Business Results and Forecasts

Achieving stable growth in net sales.
Increasing dividends for 13 consecutive terms (Forecast)

In the information services industry, to which the Group belongs, demand for business efficiency systems is increasing as companies aim to reform their workstyles and address labor shortages. In addition, systems-related investment remains strong, and the market is growing as efforts to expand the reach of cloud computing, increase the use of big data and AI (artificial intelligence), and promote IoT continue in the interests of digital transformation (DX).

In these conditions, we recorded net sales of 28,684 million yen (up 1.7% year on year), operating profit of 1,648 million yen (down 26.2%), ordinary profit of 1,676 million yen (down 26.8%), and profit attributable to owners of the parent company of 1,440 million yen (down 4.1%) in the first three quarters of the current fiscal year.

Net sales increased over the previous fiscal year. In Information Processing Services, net sales of the data center and cloud services, which are stock businesses, and commissioned calculation services for service stations (SS, gas stations) were strong, and in addition, new orders for mailing services increased, resulting in a year-on-year increase in sales. In System Development Services, net sales for the third quarter alone exceeded the previous fiscal year's figure due to the recovery of projects whose development had been delayed and an increase in new project orders, although net sales for the cumulative period decreased year on year.

Both operating profit and ordinary profit decreased compared to the same period in the previous fiscal year. In the first half of the current fiscal year, the cost of sales remained high due to factors such as the rise in license fees for software for cloud virtualization environments and the burden of depreciation of equipment and development investments. We addressed the rise in costs by working to pass on the increase in costs to sales prices and reduce costs such as SG&A expenses, but this has not been sufficient to offset the increase in costs, and profits have decreased. We are eliminating the causes of the decline in profits, thanks to sales at appropriate prices and revenue growth following the acquisition of new projects, and operating profit for the third quarter alone has recovered to the same level as in previous years. Profit attributable to owners of the parent company decreased only slightly year on year, due to the recording of gains on sale of investment securities.

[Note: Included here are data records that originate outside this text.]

(** * The MMTk garbage-collection backend of Ruby (gc/mmtk.c)

    A shallow embedding of the backend's allocation path, size-class
    table, finalizer registry and protocol stubs, followed by the
    properties the backend contract states about them. *)

From Stdlib Require Import ZArith String List Lia.
From stdpp Require Import base gmap list strings.

Local Open Scope Z_scope.

(** ** Machine integers

    [VALUE] is [uintptr_t] and [size_t] is 64 bits wide on the targets the
    backend is built for; both are carried as [Z], and unsigned arithmetic
    wraps modulo [2^64]. *)

Abbreviation VALUE := Z (only parsing).

Definition SIZE_MAX_plus_1 : Z := 2 ^ 64.

Definition size_add (a b : Z) : Z := (a + b) mod SIZE_MAX_plus_1.

(** [sizeof(VALUE)]: the stride of [VALUE *] arithmetic. *)
Definition SIZEOF_VALUE : Z := 8.

Definition MMTK_MIN_OBJ_ALIGN : Z := 8.
Definition MMTK_ALLOCATION_SEMANTICS_DEFAULT : Z := 0.

(** Address of [base[idx]] for [VALUE *base]. *)
Definition elem_addr (base idx : Z) : Z := base + SIZEOF_VALUE * idx.

(** ** External collaborators

    The functions below are declared in gc/gc.h and gc/mmtk.h and defined
    by the runtime and by the MMTk binding.  Their bodies are taken as
    parameters; only their signatures and the parts of the state they can
    reach are fixed here.  [vm] is the state owned by the collaborators
    (the allocator's pools, the runtime's tables).

    - [mmtk_alloc w cache size align offset semantics] returns the start of
      a fresh block and the allocator's next state.
    - [rb_gc_shutdown_call_finalizer_p w h obj] inspects the object (its
      header lives in the heap [h]) and answers whether its cleanup must
      run at shutdown.  It is a query: it changes nothing.
    - [rb_gc_obj_free w h obj] releases what the object owns; it may change
      the runtime's state and the heap.

    None of them can reach the backend's static table, and the candidate
    registry is reached only through the registry's own functions. *)
Class Collaborators := {
  vm : Type;
  mmtk_alloc : vm → Z → Z → Z → Z → Z → Z * vm;
  rb_gc_shutdown_call_finalizer_p : vm → gmap Z Z → VALUE → bool;
  rb_gc_obj_free : vm → gmap Z Z → VALUE → vm * gmap Z Z;
}.

(** ** Backend state *)

(** [static size_t size_pool_sizes[6] = { 40, 80, 160, 320, 640, 0 };] *)
Definition size_pool_sizes_init : list Z := [40; 80; 160; 320; 640; 0].

Section Backend.
Context `{C : Collaborators}.

(** The process-wide state the backend's functions act on:
    - [size_pool_sizes]: the static array of that name;
    - [heap]: memory, one 8-byte word per key (keys are byte addresses);
    - [obj_free_candidates]: the obj-free candidate registry kept by the
      MMTk binding;
    - [obj_free_calls]: the calls made to [rb_gc_obj_free] so far, oldest
      first (a history, written by nothing but those calls);
    - [world]: the collaborators' own state. *)
Record gc_state := GcState {
  size_pool_sizes : list Z;
  heap : gmap Z Z;
  obj_free_candidates : list VALUE;
  obj_free_calls : list VALUE;
  world : vm;
}.

Definition initial_state (h : gmap Z Z) (w : vm) : gc_state :=
  GcState size_pool_sizes_init h [] [] w.

(** ** Control: normal return, [rb_bug], or undefined behaviour

    [rb_bug] prints its message and aborts the process: nothing runs after
    it and no state survives it.  [Undefined] is what C leaves undefined:
    here, a read of a word of memory that is not mapped. *)
Inductive result (A : Type) : Type :=
| Done (a : A) (s : gc_state)
| Fatal (msg : string)
| Undefined.
Global Arguments Done {A} a s.
Global Arguments Fatal {A} msg.
Global Arguments Undefined {A}.

Definition M (A : Type) : Type := gc_state → result A.

Definition ret {A} (a : A) : M A := λ s, Done a s.

Definition bind {A B} (m : M A) (k : A → M B) : M B :=
  λ s, match m s with
       | Done a s' => k a s'
       | Fatal msg => Fatal msg
       | Undefined => Undefined
       end.

Definition rb_bug {A} (msg : string) : M A := λ _, Fatal msg.

Definition skip : M unit := ret tt.

End Backend.

Notation "'let*' x := m 'in' k" := (bind m (λ x, k))
  (at level 10, x name, m at level 100, k at level 200).
Notation "m ;;; k" := (bind m (λ _, k))
  (at level 100, k at level 200, right associativity).

Section Operations.
Context `{C : Collaborators}.

(** *** Primitive effects *)

(** [base[idx] = v] *)
Definition store (base idx : Z) (v : Z) : M unit :=
  λ s, Done tt (GcState (size_pool_sizes s)
                        (<[elem_addr base idx := v]> (heap s))
                        (obj_free_candidates s) (obj_free_calls s) (world s)).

The Group is entering the final year of its Medium-term Management Plan (April 2022 - March 2025). To achieve the numerical targets of “net sales of 40,000 million yen, operating profit of 3,200 million yen, operating profit margin of 8.0%, and ROE of 10% or more,” the Group is making concerted efforts to expand its business.

With respect to dividends, we plan to increase dividends for the 13th consecutive fiscal year, emphasizing the return of profits to our shareholders, who have supported our growth to this point. Going forward, we will continue to target a stable return of profit.

  • Forward-looking statements contained in this document are based on information currently available to the Company and on what the Company deems are reasonable assumptions. Actual results could differ materially due to various factors.

Million yen

  2012/3 2013/3 2014/3 2015/3 2016/3 2017/3 2018/3 2019/3 2020/3 2021/3 2022/3 2023/3 2024/3 2025/3
(Forecast*)
Net Sales 20,374 21,587 22,528 23,229 24,434 24,617 25,615 27,591 31,097 30,016 31,169 34,988 37,763 39,500
Operating profit 1,214 1,538 1,664 1,598 1,918 1,992 2,081 2,345 2,501 2,155 2,367 2,129 2,887 2,500
Return on equity (ROE) 7.6% 10.7% 9.5% 8.8% 9.4% 10.7% 10.4% 10.9% 11.3% 9.5% 10.1% 10.1% 11.7% -

*Figures are based on revisions to the full-year forecasts announced on January 31, 2025.